Autor: Christiansen MT; Division of infection and immunity, University College London, London, United Kingdom., Hullegie SJ; Department of Internal Medicine, Section of Infectious Diseases, Erasmus MC, Rotterdam, The Netherlands. Electronic address: b.hullegie@erasmusmc.nl., Schutten M; Department of Virology, Erasmus MC, Rotterdam, The Netherlands., Einer-Jensen K; Qiagen-AAR, Arhus, Denmark., Tutill HJ; Division of infection and immunity, University College London, London, United Kingdom., Breuer J; Division of infection and immunity, University College London, London, United Kingdom., Rijnders BJA; Department of Internal Medicine, Section of Infectious Diseases, Erasmus MC, Rotterdam, The Netherlands.
Jazyk: angličtina
Zdroj: Clinical microbiology and infection : the official publication of the European Society of Clinical Microbiology and Infectious Diseases [Clin Microbiol Infect] 2017 Feb; Vol. 23 (2), pp. 123.e1-123.e4. Date of Electronic Publication: 2016 Sep 28.
DOI: 10.1016/j.cmi.2016.09.018
Abstrakt: Objective: Within HIV-positive men having sex with men, the epidemic of hepatitis C virus (HCV) is ongoing. Transmission of resistant variants of HCV after failure of treatment with directly acting antivirals (DAA) could be a major threat to the effectivity of therapy. We determined whether HCV-resistant variants to DAAs were prevalent amongst patients with an acute HCV infection diagnosed in 2013 and 2014 in the Netherlands.

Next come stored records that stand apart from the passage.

(** * git-remote-branch-manager: branch classification, selection and deletion

    A shallow embedding of [main.go].  Go strings are byte strings, so a Go
    [string] is a list of 8-bit characters.  The functions of Go's standard
    packages that [main.go] calls ([unicode/utf8], [unicode], [strings],
    and the compiled pattern [ansiStripper]) are modelled first, then the
    functions of [main.go] itself, then [main] as a program over an explicit
    world of external processes. *)

From Stdlib Require Import Ascii String.
From Stdlib Require Import NArith ZArith Lia Bool Arith List.
Import ListNotations.

Local Open Scope char_scope.
Local Open Scope nat_scope.
Local Open Scope list_scope.

(** A Go string: an immutable sequence of bytes. *)
Definition gostring : Type := list ascii.

(** A Go string literal; backslash-n is its only escape sequence here
    (the escape for ESC is spelled out where it occurs). *)
Fixpoint str (s : string) : gostring :=
  match s with
  | EmptyString => []
  | String c s' =>
    match s' with
    | String "n" s'' =>
      if Ascii.eqb c "092" then "010" :: str s'' else c :: str s'
    | _ => c :: str s'
    end
  end.

(** [a == b] on Go strings. *)
Fixpoint eqs (a b : gostring) : bool :=
  match a, b with
  | [], [] => true
  | c :: a', d :: b' => Ascii.eqb c d && eqs a' b'
  | _, _ => false
  end.

(* ================================================================= *)
(** ** Package [unicode/utf8] and [unicode.IsSpace] *)

Module Utf8.

Definition RuneError : N := 65533.
Definition RuneSelf : N := 128.
Definition UTFMax : Z := 4.

Definition byte (c : ascii) : N := N_of_ascii c.

(** The table [first] together with [acceptRanges]: for a leading byte of a
    multi-byte encoding, the size of the encoding and the range accepted
    for the second byte; [None] for the bytes marked invalid ([xx]). ASCII
    bytes are handled before the table is consulted. *)
Definition first (s0 : N) : option (nat * N * N) :=
  (if s0 <? 194 then None
   else if s0 <? 224 then Some (2%nat, 128, 191)
   else if s0 =? 224 then Some (3%nat, 160, 191)
   else if s0 <? 237 then Some (3%nat, 128, 191)
   else if s0 =? 237 then Some (3%nat, 128, 159)
   else if s0 <? 240 then Some (3%nat, 128, 191)
   else if s0 =? 240 then Some (4%nat, 144, 191)
   else if s0 <? 244 then Some (4%nat, 128, 191)
   else if s0 =? 244 then Some (4%nat, 128, 143)
   else None)%N.

(** [locb <= b <= hicb]: a continuation byte. *)
Definition cont (b : N) : bool := ((128 <=? b) && (b <=? 191))%N.

(** [utf8.DecodeRuneInString]: the first rune of [s] and its width in
    bytes; [(RuneError, 0)] on the empty string and [(RuneError, 1)] on an
    invalid encoding. *)
Definition DecodeRuneInString (s : gostring) : N * nat :=
  match s with
  | [] => (RuneError, 0)
  | c0 :: t0 =>
    let s0 := byte c0 in
    if (s0 <? RuneSelf)%N then (s0, 1)
    else
      match first s0 with
      | None => (RuneError, 1)
      | Some (sz, lo, hi) =>
        if length s <? sz then (RuneError, 1)
        else
          match t0 with
          | [] => (RuneError, 1)
          | c1 :: t1 =>
            let s1 := byte c1 in
            if ((s1 <? lo) || (hi <? s1))%N then (RuneError, 1)
            else if sz <=? 2
            then (N.lor (N.shiftl (N.land s0 31) 6) (N.land s1 63), 2)
            else
              match t1 with
              | [] => (RuneError, 1)
              | c2 :: t2 =>
                let s2 := byte c2 in
                if negb (cont s2) then (RuneError, 1)
                else if sz <=? 3
                then (N.lor (N.lor (N.shiftl (N.land s0 15) 12)
                                   (N.shiftl (N.land s1 63) 6))
                            (N.land s2 63), 3)
                else
                  match t2 with
                  | [] => (RuneError, 1)
                  | c3 :: _ =>
                    let s3 := byte c3 in
                    if negb (cont s3) then (RuneError, 1)
                    else (N.lor (N.lor (N.lor (N.shiftl (N.land s0 7) 18)
                                              (N.shiftl (N.land s1 63) 12))
                                       (N.shiftl (N.land s2 63) 6))
                                (N.land s3 63), 4)
                  end
              end
          end
      end
  end.

(** [utf8.RuneStart]: the byte is not a continuation byte. *)
Definition RuneStart (b : N) : bool := negb (N.land b 192 =? 128)%N.

(** [s[i]] for an index held in a Go [int]. *)
Definition at_ (s : gostring) (i : Z) : N := byte (nth (Z.to_nat i) s zero).

(** The backward scan of [DecodeLastRuneInString]:
    [for start--; start >= lim; start-- { if RuneStart(s[start]) { break } }],
    entered after the first decrement. *)
Fixpoint scanBack (fuel : nat) (s : gostring) (lim start : Z) : Z :=
  match fuel with
  | O => start
  | S fuel' =>
    if (start <? lim)%Z then start
    else if RuneStart (at_ s start) then start
    else scanBack fuel' s lim (start - 1)
  end.

(** [utf8.DecodeLastRuneInString]: the last rune of [s] and its width. The
    scan visits at most [UTFMax] positions, which bounds its fuel. *)
Definition DecodeLastRuneInString (s : gostring) : N * nat :=
  let end_ := Z.of_nat (length s) in
  if (end_ =? 0)%Z then (RuneError, 0)
  else
    let start := (end_ - 1)%Z in
    let r := at_ s start in
    if (r <? RuneSelf)%N then (r, 1)
    else
      let lim := (if end_ - UTFMax <? 0 then 0 else end_ - UTFMax)%Z in
      let start := scanBack 4 s lim (start - 1) in
      let start := (if start <? 0 then 0 else start)%Z in
      let '(r, size) := DecodeRuneInString (skipn (Z.to_nat start) s) in
      if (start + Z.of_nat size =? end_)%Z then (r, size) else (RuneError, 1).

Methods: Target enrichment for viral nucleic acid separation and deep sequencing were used to recover whole HCV genomes of 50 patients with an acute HCV infection. The genomes were assembled by de novo assembly and analysed for known DAA resistance mutations.

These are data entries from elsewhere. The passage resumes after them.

(** * Jenkins charm: plugin management (lib/charms/layer/jenkins/plugins.py)

    A shallow embedding of the [Plugins] class: the dependency expansion
    and compatibility filter that plan an installation, the per-plugin
    install decision, the reconciliation of unlisted plugin files and the
    construction of the update-center client.

    Python values are modelled as the code has them: [str] as [string]
    (one character per code point below 256), lists as [list string], sets
    as [gset string], the plugin directory as a finite map from paths to
    the kind of the entry found there.  The update center
    (jenkins_plugin_manager) and the Jenkins API are external
    collaborators and enter as records of operations. *)

From Stdlib Require Import String Ascii.
From stdpp Require Import gmap strings list fin_maps.

Set Warnings "-clear-no-such-hyp".

Local Open Scope string_scope.
Local Open Scope nat_scope.
Local Open Scope list_scope.

(** ** Python built-ins used by the module *)

Module Py.

(** Values that flow through truthiness tests in the module: the result
    of [Api().get_plugin_version] ([False] or a version) and of
    [download_plugin] (a path, a falsy value, or [None] when the
    download was skipped). *)
Inductive pyval :=
| PyNone
| PyFalse
| PyStr (s : string).

Definition truthy (v : pyval) : bool :=
  match v with
  | PyNone | PyFalse => false
  | PyStr s => negb (String.eqb s "")
  end.

(** [v != s] for a string [s]. *)
Definition ne_str (v : pyval) (s : string) : bool :=
  match v with
  | PyStr s' => negb (String.eqb s' s)
  | _ => true
  end.

(** ["%s" % v] *)
Definition str (v : pyval) : string :=
  match v with
  | PyNone => "None"
  | PyFalse => "False"
  | PyStr s => s
  end.

(** [str.isspace] on one character. *)
Definition isspace (c : ascii) : bool :=
  let n := N_of_ascii c in
  ((9 <=? n) && (n <=? 13) || (28 <=? n) && (n <=? 32)
   || (n =? 133) || (n =? 160))%N.

(** [s.split()]: maximal runs of non-whitespace characters. [cur] is
    the word being read. *)
Fixpoint split_go (cur : string) (s : string) : list string :=
  match s with
  | EmptyString => if String.eqb cur "" then [] else [cur]
  | String c s' =>
      if isspace c
      then (if String.eqb cur "" then split_go "" s'
            else cur :: split_go "" s')
      else split_go (cur +:+ String c "") s'
  end.

Definition split (s : string) : list string := split_go "" s.

(** [sep.join(l)] *)
Fixpoint join (sep : string) (l : list string) : string :=
  match l with
  | [] => ""
  | [x] => x
  | x :: l' => x +:+ sep +:+ join sep l'
  end.

(** [s.endswith(suffix)] and its tuple form. *)
Definition endswith (s suffix : string) : bool :=
  bool_decide (list_ascii_of_string suffix `suffix_of` list_ascii_of_string s).

Definition endswith_any (s : string) (suffixes : list string) : bool :=
  existsb (endswith s) suffixes.

(** The iterables handed to the planner: the [itertools.chain] built by
    [install], the list built from the configuration, and the sets the
    update center returns. *)
Inductive iterable :=
| Chain (l : list string)
| PyList (l : list string)
| PySet (s : gset string).

(** The elements produced by one [for] loop over the value. *)
Definition iterate (v : iterable) : list string :=
  match v with
  | Chain l | PyList l => l
  | PySet s => elements s
  end.

(** The value left behind by that loop: a chain is an iterator and is
    exhausted, lists and sets can be run through again. *)
Definition exhaust (v : iterable) : iterable :=
  match v with
  | Chain _ => Chain []
  | _ => v
  end.

(** [v == s] where [s] is a set: a chain compares by identity, a list
    is never equal to a set, two sets are compared by value. *)
Definition eq_set (v : iterable) (s : gset string) : bool :=
  match v with
  | PySet s' => bool_decide (s' = s)
  | _ => false
  end.

(** [str(l)] for a list of strings, over a given [repr] of [str]. *)
Definition str_list (repr : string → string) (l : list string) : string :=
  "[" +:+ join ", " (map repr l) +:+ "]".

End Py.

Import Py.

(** ** External collaborators *)

Inductive exn :=
| HTTPError
| URLError
| PluginSiteError
| OtherError (msg : string).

Results: In acute HCV infected treatment-naive patients, the relevant resistance-associated substitutions were Q80K (40%) in NS3/4a, M28V (24%) and Q30H combined with Y93H (2%) in NS5A and M414T (2%) or S556G (2%) in NS5b. Patients whose HCV infection failed to respond to boceprevir, peginterferon and ribavirin therapy developed mutations in NS3 at position T54A and R155K.
Conclusions: Target enrichment and whole genome sequencing were successfully applied directly on clinical samples from patients with an acute HCV infection.